Task to carry out:
Check every line of the entries below for "simpl", and copy the lines that have it.

================================

(* ===== verification/System.v ===== *)
(** * The whole operator, interleaved

    Any number of reconciles of the three controllers run at once against one
    API server, one request at a time and in any order, next to users and other
    controllers; a reconcile may stop at any point, as when the operator is
    restarted.  The invariants hold in every state this can reach. *)
From S2P Require Import Prelude.
From S2P Require Import ApiTypes.
From S2P Require Import K8sLib.
From S2P Require Import ApiClient.
From S2P Require Import Conditions.
From S2P Require Import Scheduling.
From S2P Require Import ModelController.
From S2P Require Import TenantController.
From S2P Require Import InferenceServiceController.

(** ** The transition system *)

Inductive Task :=
  | ReconcileTenant (now : Time) (req : NamespacedName)
  | ReconcileModel (now : Time) (req : NamespacedName)
  | ReconcileInferenceService (now : Time) (req : NamespacedName).

Definition program `{L : K8sLib} (t : Task) : Prog (Result * option error) :=
  match t with
  | ReconcileTenant now req => TenantController.Reconcile now req
  | ReconcileModel now req => ModelController.Reconcile now req
  | ReconcileInferenceService now req => InferenceServiceController.Reconcile now req
  end.

(** A reconcile under way: what it has asked and been answered, and the rest of
    its program. *)
Record Thread := mkThread {
  task : Task;
  past : list Event;
  rest : Prog (Result * option error)
}.

Record Sys (W : Type) := mkSys { cluster : W; threads : list Thread }.
Arguments mkSys {W} cluster threads.
Arguments cluster {W} s.
Arguments threads {W} s.

Section system.
Context `{L : K8sLib, !K8sLibLaws} {W : Type} `{!Cluster W, !ClusterLaws W}.

(** What everyone else does to the cluster. *)
Variable external : W -> W -> Prop.

Inductive step : Sys W -> Sys W -> Prop :=
  | step_start s t :
      step s (mkSys (cluster s) (threads s ++ [mkThread t [] (program t)]))
  | step_request w w' pre t ev r cont x post :
      handle r w = (x, w') ->
      step (mkSys w (pre ++ mkThread t ev (Call r cont) :: post))
           (mkSys w' (pre ++ mkThread t (ev ++ [Ev r x]) (cont x) :: post))
  | step_stop w pre th post :
      step (mkSys w (pre ++ th :: post)) (mkSys w (pre ++ post))
  | step_external w w' ths : external w w' -> step (mkSys w ths) (mkSys w' ths).

Inductive reachable (w0 : W) : Sys W -> Prop :=
  | reachable_init : reachable w0 (mkSys w0 [])
  | reachable_step s s' : reachable w0 s -> step s s' -> reachable w0 s'.

(** ** What holds of the stored objects *)

(** A Job of an InferenceService of the same name: in the control of it, with
    the queue of its namespace and a priority class of the platform. *)
Definition job_sound (nn : NamespacedName) (job : Job) : Prop :=
  exists isvc, key KInferenceService isvc = nn /\ controlled_by isvc (job_ObjectMeta job) /\
    GoMap_lookup (Labels (job_ObjectMeta job)) KueueQueueLabel = Some (localQueueName isvc) /\
    GoMap_lookup (Labels (job_ObjectMeta job)) KueuePriorityClassLabel =
      Some (PriorityClassForWorkloadClass (WorkloadClass (isvc_Spec isvc))).

(** A status no controller has written yet, or one a controller composed. *)
Definition tenant_coherent (st : TenantStatus) : Prop :=
  exists nsErr quotaErr saErr rbacErr npErr,
    tenant_reports nsErr quotaErr saErr rbacErr npErr st.
Definition model_coherent (st : ModelStatus) : Prop := exists verdict, reports verdict st.

Record consistent (w : W) : Prop := {
  jobs_sound nn job : stored KJob w nn = Some job -> job_sound nn job;
  tenants_coherent nn t : stored KTenant w nn = Some t ->
    tenant_Status t = mkTenantStatus [] "" \/ tenant_coherent (tenant_Status t);
  models_coherent nn m : stored KModel w nn = Some m ->
    model_Status m = mkModelStatus [] "" "" \/ model_coherent (model_Status m);
  isvcs_coherent nn isvc : stored KInferenceService w nn = Some isvc ->
    isvc_Status isvc = mkInferenceServiceStatus [] "" "" 0 0 \/
    isvc_coherent (isvc_Status isvc)
}.

(** The others neither write the status of the platform's resources nor
    create Jobs in the place of the operator's; they may create and delete
    everything else, change any spec, and change a Job but for its owner and
    its queueing labels (Kueue unsuspends it, its controller runs it). *)
Record well_behaved (w w' : W) : Prop := {
  follows_job nn job' : stored KJob w' nn = Some job' ->
    exists job, stored KJob w nn = Some job /\
      OwnerReferences (job_ObjectMeta job') = OwnerReferences (job_ObjectMeta job) /\
      GoMap_lookup (Labels (job_ObjectMeta job')) KueueQueueLabel =
        GoMap_lookup (Labels (job_ObjectMeta job)) KueueQueueLabel /\
      GoMap_lookup (Labels (job_ObjectMeta job')) KueuePriorityClassLabel =
        GoMap_lookup (Labels (job_ObjectMeta job)) KueuePriorityClassLabel;
  follows_tenant nn t' : stored KTenant w' nn = Some t' ->
    tenant_Status t' = mkTenantStatus [] "" \/
    exists t, stored KTenant w nn = Some t /\ tenant_Status t' = tenant_Status t;
  follows_model nn m' : stored KModel w' nn = Some m' ->
    model_Status m' = mkModelStatus [] "" "" \/
    exists m, stored KModel w nn = Some m /\ model_Status m' = model_Status m;
  follows_isvc nn isvc' : stored KInferenceService w' nn = Some isvc' ->
    isvc_Status isvc' = mkInferenceServiceStatus [] "" "" 0 0 \/
    exists isvc, stored KInferenceService w nn = Some isvc /\
                 isvc_Status isvc' = isvc_Status isvc
}.

Lemma well_behaved_consistent w w' : well_behaved w w' -> consistent w -> consistent w'.
Proof.
  intros [Hj Ht Hm Hi] [Cj Ct Cm Ci]. split.
  - intros nn job' Hs. destruct (Hj _ _ Hs) as (job & Hs' & Ho & Hq & Hp).
    destruct (Cj _ _ Hs') as (isvc & Hk & Hc & Hl). exists isvc. rewrite Hq, Hp.
    split; [done|]. split; [|done]. unfold controlled_by in *. by rewrite Ho.
  - intros nn t' Hs. destruct (Ht _ _ Hs) as [?|(t & Hs' & ->)]; [by left|eauto].
  - intros nn m' Hs. destruct (Hm _ _ Hs) as [?|(m & Hs' & ->)]; [by left|eauto].
  - intros nn i' Hs. destruct (Hi _ _ Hs) as [?|(i & Hs' & ->)]; [by left|eauto].
Qed.

(** ** What the controllers may do *)

Definition model_may (r : Req) : Prop :=
  match r with
  | Get KModel _ => True
  | StatusUpdate KModel m => model_coherent (model_Status m)
  | _ => False
  end.

Definition may (t : Task) (past : list Event) (r : Req) : Prop :=
  match t with
  | ReconcileTenant _ req => tenant_may req past r
  | ReconcileModel _ _ => model_may r
  | ReconcileInferenceService _ req => isvc_may req past r
  end.

Lemma model_wp now req :
  wp (fun _ r => model_may r) (fun _ _ => True) [] (ModelController.Reconcile now req).
Proof.
  unfold ModelController.Reconcile. wp_steps; try done.
  rewrite ModelController.model_updateStatus_unfold. wp_steps; try done.
  simpl. eexists. apply next_status_reports.
Qed.

Lemma program_wp t : wp (may t) (fun _ _ => True) [] (program t).
Proof.
  destruct t as [now req|now req|now req].
  - by apply (wp_mono (tenant_may req) (fun t _ => attempts_the_rest t)),
      TenantController.tenant_Reconcile_wp.
  - apply model_wp.
  - apply InferenceServiceController.isvc_Reconcile_wp.
Qed.

(** The reconciles under way keep to what they may do. *)
Definition thread_ok (th : Thread) : Prop :=
  wp (may (task th)) (fun _ _ => True) (past th) (rest th) /\ honest (past th).

Lemma thread_start t : thread_ok (mkThread t [] (program t)).
Proof. split; [apply program_wp|]. intros o o' Hin. by apply elem_of_nil in Hin. Qed.

(** The object and the response of a status update of an InferenceService. *)
Definition status_event (e : Event) : option (InferenceService * result InferenceService) :=
  match e with
  | Ev r x =>
      match r return Resp r -> option (InferenceService * result InferenceService) with
      | StatusUpdate k o =>
          match k return obj k -> result (obj k) ->
            option (InferenceService * result InferenceService) with
          | KInferenceService => fun o x => Some (o, x)
          | _ => fun _ _ => None
          end o
      | _ => fun _ => None
      end x
  end.

(** A server that keeps the laws is honest. *)
Lemma honest_step past r w x w' :
  handle r w = (x, w') -> honest past -> honest (past ++ [Ev r x]).
Proof.
  intros E Hh o o' [Hin|Hin%list_elem_of_singleton]%elem_of_app; [by apply Hh|].
  apply (f_equal status_event) in Hin. destruct r as [| | |[] o1|]; try done.
  injection Hin as -> <-.
  destruct (status_stored _ _ _ _ _ E) as (o0 & _ & (_ & _ & Hst) & _). done.
Qed.

Lemma thread_step t past r cont w x w' :
  handle r w = (x, w') -> thread_ok (mkThread t past (Call r cont)) ->
  may t past r /\ thread_ok (mkThread t (past ++ [Ev r x]) (cont x)).
Proof.
  intros E [[Hmay Hwp] Hh]. split; [done|]. split; [apply Hwp|]. by apply (honest_step _ _ _ _ _ E).
Qed.

(** ** The requests preserve the invariant *)

(** A write to any other kind. *)
Lemma consistent_frame w w' :
  (forall k nn, k = KJob \/ k = KTenant \/ k = KModel \/ k = KInferenceService ->
     stored k w' nn = stored k w nn) ->
  consistent w -> consistent w'.
Proof.
  intros Hf [Cj Ct Cm Ci]. split; intros nn o; rewrite Hf by auto;
    [apply Cj|apply Ct|apply Cm|apply Ci].
Qed.

(** Dispatches the kinds a write to [k] does not concern. *)
Ltac other_kinds E :=
  intros ? ? Hs; rewrite (stored_frame _ _ _ _ _ _ E) in Hs by done; eauto.

Lemma tenant_status_consistent t w x w' :
  handle (StatusUpdate KTenant t) w = (x, w') -> tenant_coherent (tenant_Status t) ->
  consistent w -> consistent w'.
Proof.
  intros E Hc [Cj Ct Cm Ci]. split; [other_kinds E| |other_kinds E|other_kinds E].
  intros nn t1 Hs.
  destruct (status_update_cases _ _ _ _ _ _ _ E Hs) as [Hs'|(t0 & _ & _ & _ & ->)]; eauto.
Qed.

Lemma model_status_consistent m w x w' :
  handle (StatusUpdate KModel m) w = (x, w') -> model_coherent (model_Status m) ->
  consistent w -> consistent w'.
Proof.
  intros E Hc [Cj Ct Cm Ci]. split; [other_kinds E|other_kinds E| |other_kinds E].
  intros nn m1 Hs.
  destruct (status_update_cases _ _ _ _ _ _ _ E Hs) as [Hs'|(m0 & _ & _ & _ & ->)]; eauto.
Qed.

Lemma isvc_status_consistent i w x w' :
  handle (StatusUpdate KInferenceService i) w = (x, w') -> isvc_coherent (isvc_Status i) ->
  consistent w -> consistent w'.
Proof.
  intros E Hc [Cj Ct Cm Ci]. split; [other_kinds E|other_kinds E|other_kinds E|].
  intros nn i1 Hs.
  destruct (status_update_cases _ _ _ _ _ _ _ E Hs) as [Hs'|(i0 & _ & _ & _ & ->)]; eauto.
Qed.

(** A Job the controller creates is sound, as stored. *)
Lemma created_job_sound isvc model job job' :
  job_for isvc model job -> accepted KJob job job' -> job_sound (key KJob job) job'.
Proof.
  intros Hj Hacc. pose proof (job_for_key _ _ _ Hj) as Hk.
  destruct (job_for_created isvc isvc model job job' eq_refl eq_refl Hj Hacc)
    as (job0 & Hb & _ & Hl & Hc).
  destruct (BuildJob_frame _ _ _ _ Hb) as (_ & Hl0 & _).
  exists isvc. split; [done|]. split; [done|]. rewrite Hl0 in Hl.
  split; (eapply lookup_weaken; [|exact Hl]); by vm_compute.
Qed.

Lemma job_create_consistent isvc model job w x w' :
  handle (Create KJob job) w = (x, w') -> job_for isvc model job ->
  consistent w -> consistent w'.
Proof.
  intros E Hj [Cj Ct Cm Ci]. split; [|other_kinds E|other_kinds E|other_kinds E].
  intros nn j1 Hs.
  destruct (create_cases _ _ _ _ _ _ _ E Hs) as [Hs'|[-> Hacc]]; [eauto|].
  by apply (created_job_sound isvc model).
Qed.

Lemma request_consistent t past r w x w' :
  handle r w = (x, w') -> may t past r -> honest past -> consistent w -> consistent w'.
Proof.
  intros E Hmay Hh Hw. destruct (is_write r) eqn:Hwr.
  2:{ replace w' with w; [done|]. destruct r; try done;
        [pose proof (get_pure k nn w) as Hp|pose proof (list_pure k ns w) as Hp];
        by rewrite E in Hp. }
  destruct t as [now req|now req|now req]; simpl in Hmay.
  - unfold tenant_may in Hmay. rewrite Hwr in Hmay. destruct Hmay as (t & _ & Hr).
    destruct r as [| | |[]|k o f]; try done.
    + destruct Hr as (_ & _ & Hc). by apply (tenant_status_consistent _ _ _ _ E).
    + apply (consistent_frame w); [|done]. destruct Hr as [Hk _].
      intros k' nn Hk'. apply (stored_frame _ _ _ _ k' nn E); [done|].
      by destruct k; destruct Hk' as [->|[->|[->| ->]]].
  - destruct r as [[]| | |[]|]; try done. by apply (model_status_consistent _ _ _ _ E).
  - destruct r as [[]| |[]|[]|]; try done.
    + destruct Hmay as (i & m & t & i1 & e & _ & _ & _ & _ & _ & _ & Hj & _).
      by apply (job_create_consistent _ _ _ _ _ _ E Hj).
    + destruct Hmay as (i & _ & _ & _ & _ & Hc). by apply (isvc_status_consistent _ _ _ _ E), Hw; apply Hc.
Qed.

(** ** The invariant *)

Hypothesis others_well_behaved : forall w w', external w w' -> well_behaved w w'.

Definition sys_ok (s : Sys W) : Prop :=
  consistent (cluster s) /\ Forall thread_ok (threads s).

Lemma step_ok s s' : step s s' -> sys_ok s -> sys_ok s'.
Proof.
  intros Hstep [Hw Hths]. destruct Hstep as [s t|w w' pre t ev r cont x post E|w pre th post|w w' ths Hx];
    simpl in *.
  - split; [done|]. apply Forall_app. split; [done|]. constructor; [apply thread_start|done].
  - apply Forall_app in Hths as [Hpre Hpost]. apply Forall_cons_iff in Hpost as [Hth Hpost].
    destruct (thread_step _ _ _ _ _ _ _ E Hth) as [Hmay Hth']. destruct Hth as [_ Hh].
    split; [by apply (request_consistent _ _ _ _ _ _ E Hmay Hh)|].
    apply Forall_app. split; [done|]. by constructor.
  - split; [done|]. apply Forall_app in Hths as [Hpre Hpost].
    apply Forall_cons_iff in Hpost as [_ Hpost]. by apply Forall_app.
  - split; [|done]. apply (well_behaved_consistent w); auto.
Qed.

Lemma reachable_ok w0 s : consistent w0 -> reachable w0 s -> sys_ok s.
Proof.
  intros H0 Hr. induction Hr as [|s s' _ IH Hstep]; [by split|]. by apply (step_ok s).
Qed.

(** C3: however the reconciles interleave, fail, stop half-way or are answered
    late, and whatever the others do within their part, the platform's
    objects stay consistent: the status of every Tenant, Model and
    InferenceService is one its controller composed (phase, Ready condition
    and the other conditions agree), and every Job belongs to an
    InferenceService of the same name and waits in the queue of its
    namespace under a priority class of the platform. *)
Theorem operator_consistent w0 s :
  consistent w0 -> reachable w0 s -> consistent (cluster s).
Proof. intros H0 Hr. by apply (reachable_ok w0 s H0 Hr). Qed.
End system.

================================

Result:
  simpl. eexists. apply next_status_reports.
  destruct t as [now req|now req|now req]; simpl in Hmay.
    simpl in *.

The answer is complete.